Items from a data source ▸
(* ===== verification/MemoryInit.v ===== *)
(** * The pool that [init_mem_core] builds

    [init_hole_pool] links all descriptors, then turns the first one into one
    free range that is the whole pool. *)

From S2P Require Import Prelude Memory MemoryLists MemoryRep MemoryOps MemorySpec.

Lemma store_at f p h m : h !! p = Some m → store f p h = Ret (<[p := f m]> h).
Proof. intros E. unfold store. by rewrite (deref_Ret _ _ _ E). Qed.

Lemma store_same f p h m : h !! p = Some m → f m = m → store f p h = Ret h.
Proof. intros E Ef. rewrite (store_at _ _ _ _ E), Ef. by rewrite insert_id. Qed.

Definition zero_hole : MemHole := mkMemHole 0 0 0 NullP NullP.

(** The links the first loop of [init_hole_pool] writes. *)
Definition linked_hole (n i : nat) : MemHole :=
  mkMemHole 0 0 0 (if (i =? 0)%nat then MHoleList else Memhole (i - 1))
    (if (i =? n - 1)%nat then MHoleList else Memhole (i + 1)).

Definition unused (n : nat) : list blk := (fun i => Blk (Memhole i) 0 0 0) <$> seq 0 n.

Lemma ids_unused n : ids (unused n) = Memhole <$> seq 0 n.
Proof. unfold ids, unused. rewrite <-list_fmap_compose. done. Qed.

Lemma NoDup_memholes n : NoDup (Memhole <$> seq 0 n).
Proof. apply NoDup_fmap; [by intros ?? [=]|apply NoDup_seq]. Qed.

Lemma zeroed_lookup (l : list hptr) (h : mheap) p :
  foldr (fun p (h : mheap) => <[p := zero_hole]> h) h l !! p = if decide (p ∈ l) then Some zero_hole else h !! p.
Proof.
  induction l as [|q l IH]; cbn [foldr]; [rewrite decide_False by set_solver; done|].
  destruct (decide (p = q)) as [->|Hne].
  - rewrite lookup_insert_eq, decide_True by set_solver. done.
  - rewrite lookup_insert_ne, IH by done. do 2 case_decide; set_solver.
Qed.

Section init.
Context (h0 : mheap) (n : nat).
Context (Hholes : ∀ i, (i < n)%nat → h0 !! Memhole i = Some zero_hole).

Lemma init_links m : (m ≤ n)%nat →
  ∃ h', foldM (init_link Memhole n MHoleList) (seq 0 m) h0 = Ret h' ∧
    (∀ i, (i < m)%nat → h' !! Memhole i = Some (linked_hole n i)) ∧
    (∀ p, (∀ i, (i < m)%nat → p ≠ Memhole i) → h' !! p = h0 !! p).
Proof using Hholes.
  induction m as [|m IH]; intros Hm; [exists h0; split_and!; [done|lia|done]|].
  destruct IH as (h1 & Hrun & Hdone & Hrest); [lia|].
  rewrite seq_S, foldM_app, Hrun. simpl. unfold init_link.
  assert (h1 !! Memhole m = Some zero_hole) as Em.
  { rewrite Hrest; [apply Hholes; lia|]. intros i Hi [=]. lia. }
  rewrite (store_at _ _ _ _ Em). simpl. erewrite store_at by apply lookup_insert_eq.
  rewrite bind_ret. eexists. split; [done|]. rewrite insert_insert_eq. split.
  - intros i Hi. destruct (decide (i = m)) as [->|Hne]; [by rewrite lookup_insert_eq|].
    rewrite lookup_insert_ne by congruence. apply Hdone. lia.
  - intros p Hp. rewrite lookup_insert_ne by (intros <-; by apply (Hp m); [lia|]).
    apply Hrest. intros i Hi. apply Hp. lia.
Qed.

End init.

Section unused.
Context (n : nat).

(** The store between the loop and the first free range: all descriptors unused. *)
Record all_unused (h : mheap) : Prop := {
  au_hole : h !! MHoleList = Some (mkMemHole 0 0 0 (Memhole (n - 1)) (Memhole 0));
  au_free : h !! MFreeList = Some (mkMemHole 0 0 0 MFreeList MFreeList);
  au_use : h !! MUseList = Some (mkMemHole 0 0 0 MUseList MUseList);
  au_links : ∀ i, (i < n)%nat → h !! Memhole i = Some (linked_hole n i);
  au_null : h !! NullP = None
}.

Lemma all_unused_chain h k i : all_unused h → (i + S k = n)%nat →
  chain h ((Memhole <$> seq i (S k)) ++ [MHoleList]).
Proof.
  intros Hu. revert i. induction k as [|k IH]; intros i Hi; simpl.
  - rewrite chain_cons2. split; [|done]. unfold linked, nxt, prv.
    rewrite (au_links _ Hu i), (au_hole _ Hu) by lia. unfold linked_hole. simpl.
    assert (i = n - 1)%nat as <- by lia. by rewrite Nat.eqb_refl.
  - rewrite chain_cons2. split; [|apply (IH (S i)); lia]. unfold linked, nxt, prv.
    rewrite !(au_links _ Hu) by lia. unfold linked_hole. simpl.
    destruct (Nat.eqb_spec i (n - 1)); [lia|]. rewrite Nat.add_1_r, Nat.sub_0_r. done.
Qed.

Lemma all_unused_models h : (0 < n)%nat → all_unused h → models h (Pool (unused n) [] []).
Proof.
  intros Hn Hu. assert (∀ h hd m, h !! hd = Some m → mh_next m = hd → mh_prev m = hd → ring h hd []) as Hself.
  { intros h' hd m E En Ep. apply chain_cons2. split; [|done]. unfold linked, nxt, prv.
    rewrite E. simpl. by rewrite En, Ep. }
  constructor; simpl.
  - intros []; simpl; [|by eapply Hself; [apply Hu|..]..].
    pose proof (all_unused_chain h (n - 1) 0 Hu) as Hc. rewrite ids_unused.
    replace (S (n - 1)) with n in Hc by lia. specialize (Hc ltac:(lia)).
    destruct (seq 0 n) as [|i l] eqn:El; [apply (f_equal length) in El; rewrite length_seq in El; simpl in El; lia|].
    assert (i = 0)%nat as -> by (destruct (n); simpl in El; congruence).
    unfold ring. simpl in *. rewrite chain_cons2. split; [|done].
    unfold linked, nxt, prv. rewrite (au_hole _ Hu), (au_links _ Hu 0%nat) by lia. done.
  - constructor; simpl; unfold node.
    + intros []; simpl; [|by apply NoDup_singleton..]. rewrite ids_unused. apply NoDup_cons.
      split; [|apply NoDup_memholes]. by intros (? & ? & _)%list_elem_of_fmap.
    + assert (∀ k p, p ∈ khead k :: ids (lists_of (Pool (unused n) [] []) k) →
        p = khead k ∨ k = LH ∧ ∃ i, p = Memhole i) as Hp.
      { intros k p [->|Hin]%elem_of_cons; [by left|right]. destruct k; simpl in Hin; [|set_solver..].
        rewrite ids_unused in Hin. apply list_elem_of_fmap in Hin as (i & -> & _). eauto. }
      intros k k' p Hk Hk'. apply Hp in Hk, Hk'.
      destruct k, k'; naive_solver.
    + apply NoDup_nil_2.
    + set_solver.
  - intros b [[[] Hb]|Hb]; simpl in *; [|set_solver..].
    apply list_elem_of_fmap in Hb as (i & -> & Hi%elem_of_seq). unfold dat. simpl.
    by rewrite (au_links _ Hu) by lia.
  - exists 0. unfold dat. by rewrite (au_free _ Hu).
  - apply Hu.
Qed.

(** Runs one store at an address whose content is known. *)
Ltac init_step :=
  erewrite store_at by (rewrite ?lookup_insert_eq; simplify_map_eq; reflexivity);
  rewrite bind_ret, ?insert_insert_eq.

Lemma init_stores h1 :
  (0 < n)%nat →
  h1 !! MHoleList = Some zero_hole → h1 !! MFreeList = Some zero_hole →
  h1 !! MUseList = Some zero_hole → h1 !! NullP = None →
  (∀ i, (i < n)%nat → h1 !! Memhole i = Some (linked_hole n i)) →
  ∃ h2, all_unused h2 ∧ ∀ (k : mheap → outcome mheap),
  (h ← store (set_next (Memhole 0)) MHoleList h1;
  h ← store (set_prev (Memhole (n - 1))) MHoleList h;
  h ← store (set_prev MHoleList) (Memhole 0) h;
  h ← store (set_next MHoleList) (Memhole (n - 1)) h;
  h ← store (set_base 0) MHoleList h;
  h ← store (set_size 0) MHoleList h;
  h ← store (set_base 0) MFreeList h;
  h ← store (set_size 0) MFreeList h;
  h ← store (set_base 0) MUseList h;
  h ← store (set_size 0) MUseList h;
  h ← store (set_next MUseList) MUseList h;
  h ← store (set_prev MUseList) MUseList h;
  h ← store (set_next MFreeList) MFreeList h;
  h ← store (set_prev MFreeList) MFreeList h; k h) = k h2.
Proof.
  intros Hn Hh Hf Hu H0 Hl.
  assert (linked_hole n 0 = set_prev MHoleList (linked_hole n 0)) as E0 by done.
  assert (linked_hole n (n-1) = set_next MHoleList (linked_hole n (n-1))) as E1
    by (unfold linked_hole, set_next; simpl; by rewrite Nat.eqb_refl).
  eexists. split; [|intros k; rewrite (store_at _ _ _ _ Hh), bind_ret; init_step;
    rewrite (store_same _ (Memhole 0) _ (linked_hole n 0)), bind_ret by (simplify_map_eq; auto with lia);
    rewrite (store_same _ (Memhole (n-1)) _ (linked_hole n (n-1))), bind_ret by (simplify_map_eq; auto with lia);
    do 10 init_step; reflexivity].
  constructor; intros; simplify_map_eq; auto.
Qed.

(** The whole of [init_hole_pool], on a store with the static storage. *)
Lemma init_hole_pool_spec h0 base size :
  (0 < n)%nat → h0 !! NullP = None →
  ∃ h', init_hole_pool Memhole n MHoleList MFreeList MUseList base size
          (static_storage Memhole n MHoleList MFreeList MUseList h0) = Ret h' ∧
    models h' (Pool (tail (unused n)) [Blk (Memhole 0) base 0 size] []).
Proof.
  intros Hn H0. unfold init_hole_pool.
  set (hs := static_storage _ _ _ _ _ _).
  pose proof (zeroed_lookup ([MHoleList; MFreeList; MUseList] ++ (Memhole <$> seq 0 n)) h0) as Hz.
  change (foldr _ _ _) with hs in Hz.
  assert (∀ p, p ∈ [MHoleList; MFreeList; MUseList] → hs !! p = Some zero_hole) as Hin
    by (intros p Hp; rewrite Hz, decide_True by set_solver; done).
  destruct (init_links hs n) with (m := n) as (h1 & -> & Hl & Hrest); [|lia|].
  { intros i Hi. rewrite Hz, decide_True; [done|]. apply elem_of_app. right. apply list_elem_of_fmap.
    exists i. split; [done|]. apply elem_of_seq. lia. }
  rewrite bind_ret.
  destruct (init_stores h1) as (h2 & Hu & Hrun);
    [done|rewrite Hrest by done; apply Hin; set_solver..| |done|].
  { rewrite Hrest, Hz, decide_False; [done| |done].
    intros [?|(? & ? & _)%list_elem_of_fmap]%elem_of_app; [set_solver|done]. }
  rewrite Hrun. pose proof (all_unused_models h2 Hn Hu) as Hm.
  destruct (rep_deref_head khead Hm LH) as (x & y & z & pr & Hdh). cbn [khead lists_of p_holes] in Hdh.
  rewrite Hdh, bind_ret. cbn [mh_next].
  assert (unused n = [] ++ Blk (Memhole 0) 0 0 0 :: tail (unused n)) as EH
    by (unfold unused; destruct (n); [lia|done]).
  assert (first khead LH (unused n) = Memhole 0) as -> by (unfold unused; destruct (n); [lia|done]).
  destruct (rep_remove khead h2 _ [] LH _ _ _ Hm EH) as (h3 & Hrem & Hr3 & _).
  cbn [b_id] in Hrem. rewrite Hrem, bind_ret.
  destruct (rep_insert_head khead h3 _ [] LF _ Hr3) as (h4 & Hins & Hr4 & _).
  cbn [b_id khead] in Hins. rewrite Hins, bind_ret.
  assert (∀ h b, rep khead h (put LF [b] (put LH (tail (unused n)) (lists_of (Pool (unused n) [] [])))) [] →
    ∃ m, deref h MFreeList = Ret m ∧ mh_next m = b_id b) as Hfirst.
  { intros h b Hr. destruct (rep_deref_head khead Hr LF) as (? & ? & ? & ? & Hd). eauto. }
  destruct (Hfirst h4 _ Hr4) as (m & -> & Em). rewrite bind_ret, Em.
  destruct (rep_store_list khead h4 _ [] LF [] _ [] (Blk (Memhole 0) base 0 0) (set_base base) Hr4 (put_eq _ _ _))
    as (h5 & Hs5 & Hr5 & _); [done..|]. rewrite Hs5, bind_ret.
  destruct (Hfirst h5 (Blk (Memhole 0) base 0 0)) as (m' & -> & Em');
    [eapply rep_proper; [|reflexivity|exact Hr5]; by intros []|]. rewrite bind_ret, Em'.
  destruct (rep_store_list khead h5 _ [] LF [] _ [] (Blk (Memhole 0) base 0 size) (set_size size) Hr5 (put_eq _ _ _))
    as (h6 & Hs6 & Hr6 & _); [done..|]. exists h6. split; [exact Hs6|].
  eapply rep_proper; [|reflexivity|exact Hr6]. by intros [].
Qed.
End unused.

(** The pool of one range is well formed. *)
Lemma init_pool_ok H base size :
  0 < base → 0 < size → base + size < U32 →
  pool_ok base (base + size) (Pool H [Blk (Memhole 0) base 0 size] []).
Proof.
  intros. constructor; simpl; [done|done|set_solver| |].
  - intros x. unfold contains, b_end. simpl. zcases; simpl; lia.
  - apply StronglySorted_cons. split; [apply Forall_nil_2|constructor].
Qed.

EXERCISE GOAL ▸ Above are the records. Identify each line that contains the word "khead".

YOUR RESPONSE ▸
    + assert (∀ k p, p ∈ khead k :: ids (lists_of (Pool (unused n) [] []) k) →
        p = khead k ∨ k = LH ∧ ∃ i, p = Memhole i) as Hp.
  destruct (rep_deref_head khead Hm LH) as (x & y & z & pr & Hdh). cbn [khead lists_of p_holes] in Hdh.
  assert (first khead LH (unused n) = Memhole 0) as -> by (unfold unused; destruct (n); [lia|done]).
  destruct (rep_remove khead h2 _ [] LH _ _ _ Hm EH) as (h3 & Hrem & Hr3 & _).
  destruct (rep_insert_head khead h3 _ [] LF _ Hr3) as (h4 & Hins & Hr4 & _).
  cbn [b_id khead] in Hins. rewrite Hins, bind_ret.
  assert (∀ h b, rep khead h (put LF [b] (put LH (tail (unused n)) (lists_of (Pool (unused n) [] [])))) [] →
  { intros h b Hr. destruct (rep_deref_head khead Hr LF) as (? & ? & ? & ? & Hd). eauto. }
  destruct (rep_store_list khead h4 _ [] LF [] _ [] (Blk (Memhole 0) base 0 0) (set_base base) Hr4 (put_eq _ _ _))
  destruct (rep_store_list khead h5 _ [] LF [] _ [] (Blk (Memhole 0) base 0 size) (set_size size) Hr5 (put_eq _ _ _))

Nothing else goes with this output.